**ABOUT THIS TASK:** For each line below that contains the word "width", make a copy.

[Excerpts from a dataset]
(** * BarcodeApp: print pipeline, history ledger and configuration store

    A shallow embedding of [BarcodeApp.py] (a Streamlit script) and the
    properties of its print pipeline, its CSV history ledger, its JSON
    configuration store and its printer enumeration.

    Python values are embedded as follows: [str] as [string] (a sequence of
    code points below 256), [int] as [Z] or [nat], [dict] as [gmap string _],
    [None]-or-value as [option], a raised exception as a constructor of a
    result type, and the three stateful collaborators (file system, Streamlit
    message area, printer driver) as fields of an explicit state record. *)

From Stdlib Require Import ZArith List String Ascii Bool Lia Permutation Sorted.
From Stdlib Require Import QArith Qround Qpower Qminmax Lqa Floats Uint63.
From stdpp Require Import gmap strings.
Import ListNotations.

Local Open Scope string_scope.
Local Open Scope list_scope.

Set Warnings "-register-all".

(** ** Python strings *)

Module PyStr.

(** [bool(s)] for a string: true when it is not empty. *)
Definition truthy (s : string) : bool :=
  match s with
  | EmptyString => false
  | String _ _ => true
  end.

(** [str.isspace] on one character, restricted to the code points below 256. *)
Definition is_space (c : ascii) : bool :=
  let n := nat_of_ascii c in
  (((9 <=? n) && (n <=? 13)) || ((28 <=? n) && (n <=? 32))
   || (n =? 133) || (n =? 160))%nat.

Fixpoint lstrip (s : string) : string :=
  match s with
  | EmptyString => EmptyString
  | String c s' => if is_space c then lstrip s' else s
  end.

Fixpoint rstrip (s : string) : string :=
  match s with
  | EmptyString => EmptyString
  | String c s' =>
      match rstrip s' with
      | EmptyString => if is_space c then EmptyString else String c EmptyString
      | r => String c r
      end
  end.

(** [s.strip()] *)
Definition strip (s : string) : string := rstrip (lstrip s).

(** The test [s and s.strip()] used by the script as a condition. *)
Definition nonblank (s : string) : bool := truthy s && truthy (strip s).

End PyStr.

(** ** The clock and [strftime] *)

Module Clock.
Local Open Scope N_scope.

(** A reading of [datetime.now()]; [hour] is on the 24-hour clock. *)
Record datetime := mk_datetime {
  year : N; month : N; day : N;
  hour : N; minute : N; second : N
}.

(** The ranges [datetime] guarantees (MINYEAR = 1, MAXYEAR = 9999; years
    before 1000 are left out, their [%Y] rendering depends on the C library). *)
Definition valid (d : datetime) : Prop :=
  1000 <= year d <= 9999 /\ 1 <= month d <= 12 /\ 1 <= day d <= 31 /\
  hour d <= 23 /\ minute d <= 59 /\ second d <= 59.

Definition digit (n : N) : ascii := ascii_of_N (48 + n mod 10).

Definition two_digits (n : N) : string :=
  String (digit (n / 10)) (String (digit n) EmptyString).

Definition four_digits (n : N) : string :=
  String (digit (n / 1000)) (String (digit (n / 100)) (two_digits n)).

(** [%I]: the hour on the 12-hour clock, 12 for midnight and noon. *)
Definition hour12 (h : N) : N :=
  if h mod 12 =? 0 then 12 else h mod 12.

(** [%p] *)
Definition am_pm (h : N) : string := if h <? 12 then "AM" else "PM".

(** [d.strftime("%m/%d/%Y %I:%M:%S %p")] *)
Definition strftime (d : datetime) : string :=
  two_digits (month d) +:+ "/" +:+ two_digits (day d) +:+ "/" +:+
  four_digits (year d) +:+ " " +:+
  two_digits (hour12 (hour d)) +:+ ":" +:+ two_digits (minute d) +:+ ":" +:+
  two_digits (second d) +:+ " " +:+ am_pm (hour d).

End Clock.

(** ** The history ledger [print_history.csv] *)

Module Ledger.
Import Clock.

(** One [csv.writer.writerow] call writes one row; the file is the rows
    written to it, in order. *)
Definition row := list string.

Definition header : row := ["barcode"; "date time printed"].

(** The state of the path [CSV_FILE]: [None] when no file is there. *)
Definition file := option (list row).

Definition row_eq_dec (a b : row) : {a = b} + {a <> b} := decide (a = b).

(** [open(CSV_FILE, "a")]: the rows already there, none for a new file. *)
Definition open_append (f : file) : list row :=
  match f with
  | None => []
  | Some rows => rows
  end.

(** [log_print_history()]. [input_barcode] is the module global of that
    name, [None] when it is not bound yet; [now] is the clock reading. *)
Definition log_print_history
    (input_barcode : option string) (now : datetime) (f : file) : file :=
  let barcode_value :=
    match input_barcode with Some v => v | None => "" end in
  let now := strftime now in
  let write_header :=
    match f with
    | Some _ => false
    | None => true  (* FileNotFoundError *)
    end in
  let rows := open_append f in
  let rows := if write_header then rows ++ [header] else rows in
  Some (rows ++ [[barcode_value; now]]).

(** The "Clear Print History" handler: [open(CSV_FILE, "w")], one header row. *)
Definition clear_history (f : file) : file := Some [header].

(** The block that creates the file before it is read. *)
Definition ensure_exists (f : file) : file :=
  match f with
  | None => Some [header]
  | Some _ => f
  end.

Inductive op :=
| EnsureInitialized
| Append (input_barcode : option string) (now : datetime)
| Clear.

Definition run_op (f : file) (o : op) : file :=
  match o with
  | EnsureInitialized => ensure_exists f
  | Append v now => log_print_history v now f
  | Clear => clear_history f
  end.

Definition run_ops (ops : list op) (f : file) : file :=
  fold_left run_op ops f.

(** The invariant of an existing ledger: the header first, and nowhere else. *)
Definition well_formed (rows : list row) : Prop :=
  exists records, rows = header :: records /\ ~ In header records.

(** A file that exists and is well formed. *)
Definition good (f : file) : Prop :=
  match f with
  | None => False
  | Some rows => well_formed rows
  end.

End Ledger.

(** ** Binary64 arithmetic

    Python's [float] is IEEE-754 binary64.  A finite float is embedded as the
    rational it denotes, and an operation as the exact operation followed by
    rounding to the nearest float, ties to even.  The embedding covers the
    normal range (no overflow to infinity, no subnormals), which contains every
    value the print layout computes from 32-bit device and image sizes. *)

Module Float.
Local Open Scope Q_scope.

(** Rounding to the nearest integer, ties to even: the rounding of a
    mantissa, and [round(x)] of Python. *)
Definition round_half_even (x : Q) : Z :=
  let f := Qfloor x in
  match Qcompare (x - inject_Z f) (1 # 2) with
  | Lt => f
  | Gt => (f + 1)%Z
  | Eq => if Z.even f then f else (f + 1)%Z
  end.

(** For [0 < x], the exponent [e] of the last place of the float next to
    [x]: [2 ^ (e + 52) <= x < 2 ^ (e + 53)]. *)
Definition ulp_exp (x : Q) : Z :=
  let k := (Z.log2 (Qnum x) - Z.log2 (Zpos (Qden x)))%Z in
  if Qle_bool (2 ^ k) x then (k - 52)%Z else (k - 53)%Z.

(** The float nearest to [x]: a 53-bit mantissa times [2 ^ e]. *)
Definition rnd (x : Q) : Q :=
  match Qcompare x 0 with
  | Eq => 0
  | Gt => let e := ulp_exp x in
          inject_Z (round_half_even (x / 2 ^ e)) * 2 ^ e
  | Lt => let e := ulp_exp (- x) in
          - (inject_Z (round_half_even (- x / 2 ^ e)) * 2 ^ e)
  end.

(** [a / b] on two [int]s, [b] not zero: the quotient, correctly rounded. *)
Definition truediv (a b : Z) : Q := rnd (inject_Z a / inject_Z b).

(** [n * x] for an [int] and a [float]. *)
Definition mul_int (n : Z) (x : Q) : Q := rnd (inject_Z n * x).

(** [min(x, y)]: the second argument only when it is smaller. *)
Definition py_min (x y : Q) : Q :=
  match Qcompare y x with
  | Lt => y
  | _ => x
  end.

(** [int(x)]: truncation toward zero. *)
Definition py_int (x : Q) : Z :=
  if Qle_bool 0 x then Qfloor x else Qceiling x.

(** [round(x)] *)
Definition py_round (x : Q) : Z := round_half_even x.

(** The unit roundoff of binary64, [2 ^ -53]. *)
Definition u : Q := 1 # 9007199254740992.

(** The kernel's binary64 numbers, read back as rationals, to compare the
    embedding with on sample inputs. *)
Definition Q_of_float (f : float) : option Q :=
  match Prim2SF f with
  | S754_zero _ => Some 0
  | S754_finite s m e =>
      Some ((if s then - (1) else 1) * inject_Z (Zpos m) * 2 ^ e)
  | _ => None
  end.

Definition float_of_int (z : Z) : float :=
  PrimFloat.of_uint63 (Uint63.of_Z z).

End Float.

(** ** Label images *)

Module Img.
Local Open Scope Z_scope.

(** A raster: its size and the colour of each pixel ([0xRRGGBB]); only
    the pixels [0 <= i < width], [0 <= j < height] are part of it. *)
Record image := mk_image {
  width : Z;
  height : Z;
  pixel : Z -> Z -> Z
}.

(** [0xFFFFFF] *)
Definition white : Z := 16777215.

(** [Image.new("RGB", (w, h), color)] *)
Definition new (w h color : Z) : image :=
  {| width := w; height := h; pixel := fun _ _ => color |}.

(** [canvas.paste(im, (x, y))]: the part of [im] that falls on the canvas
    replaces what was there; the canvas keeps its size. *)
Definition paste (canvas im : image) (x y : Z) : image :=
  {| width := width canvas;
     height := height canvas;
     pixel := fun i j =>
       if (x <=? i) && (i <? x + width im) && (y <=? j) && (j <? y + height im)
       then pixel im (i - x) (j - y)
       else pixel canvas i j |}.

(** Whether the pixel [(i, j)] of a canvas is covered by a raster of size
    [w] by [h] pasted at [(x, y)]. *)
Definition covered (x y w h i j : Z) : bool :=
  (x <=? i) && (i <? x + w) && (y <=? j) && (j <? y + h).

End Img.

(** ** Results of calls that may raise *)

Inductive outcome (A : Type) : Type :=
| Returned (a : A)
| Raised (exception : string).
Arguments Returned {A} a.
Arguments Raised {A} exception.

(** ** The configuration store [config.json] *)

Module Config.

(** What [json.load] returns.  A number that is not an integer is kept as
    its literal; nothing here computes with it. *)
Inductive json :=
| JNull
| JBool (b : bool)
| JInt (n : Z)
| JFloat (literal : string)
| JStr (s : string)
| JArr (items : list json)
| JObj (members : list (string * json)).

(** The state of the path [CONFIG_FILE] as [load_config] meets it. *)
Inductive config_file :=
| Absent                (* [CONFIG_FILE.exists()] is false *)
| Unreadable            (* [open] or the read raises [OSError] *)
| Undecodable           (* the bytes are not UTF-8 *)
| Malformed             (* the text is not JSON *)
| Parsed (v : json).    (* the text is the JSON value [v] *)

Definition default_config : gmap string json :=
  {[ "last_printer" := JNull; "auto_print_enabled" := JBool true ]}.

(** The [dict] of a JSON object: a repeated name keeps its last value. *)
Definition dict_of_members (members : list (string * json)) : gmap string json :=
  fold_left (fun d kv => <[ kv.1 := kv.2 ]> d) members ∅.

(** [json.load(config_file)] on the opened file. *)
Definition json_load (f : config_file) : outcome json :=
  match f with
  | Absent => Raised "FileNotFoundError"
  | Unreadable => Raised "OSError"
  | Undecodable => Raised "UnicodeDecodeError"
  | Malformed => Raised "JSONDecodeError"
  | Parsed v => Returned v
  end.

(** [{**default_config, **loaded_config}]: the keys of both, the values of
    [loaded_config] where it has the key.  Unpacking anything but a
    mapping raises. *)
Definition merge (defaults : gmap string json) (loaded : json)
  : outcome (gmap string json) :=
  match loaded with
  | JObj members => Returned (dict_of_members members ∪ defaults)
  | _ => Raised "TypeError"
  end.

(** The body of the [try] of [load_config]. *)
Definition load_config_body (f : config_file) : outcome (gmap string json) :=
  match f with
  | Absent => Returned default_config
  | _ =>
      match json_load f with
      | Returned loaded_config => merge default_config loaded_config
      | Raised e => Raised e
      end
  end.

(** [except (json.JSONDecodeError, OSError)]; [FileNotFoundError] is an
    [OSError], [UnicodeDecodeError] and [TypeError] are not. *)
Definition caught (exception : string) : bool :=
  (exception =? "JSONDecodeError") || (exception =? "OSError")
  || (exception =? "FileNotFoundError").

**ANSWER FOR THIS EXERCISE:**
    the pixels [0 <= i < width], [0 <= j < height] are part of it. *)
  width : Z;
  {| width := w; height := h; pixel := fun _ _ => color |}.
  {| width := width canvas;
       if (x <=? i) && (i <? x + width im) && (y <=? j) && (j <? y + height im)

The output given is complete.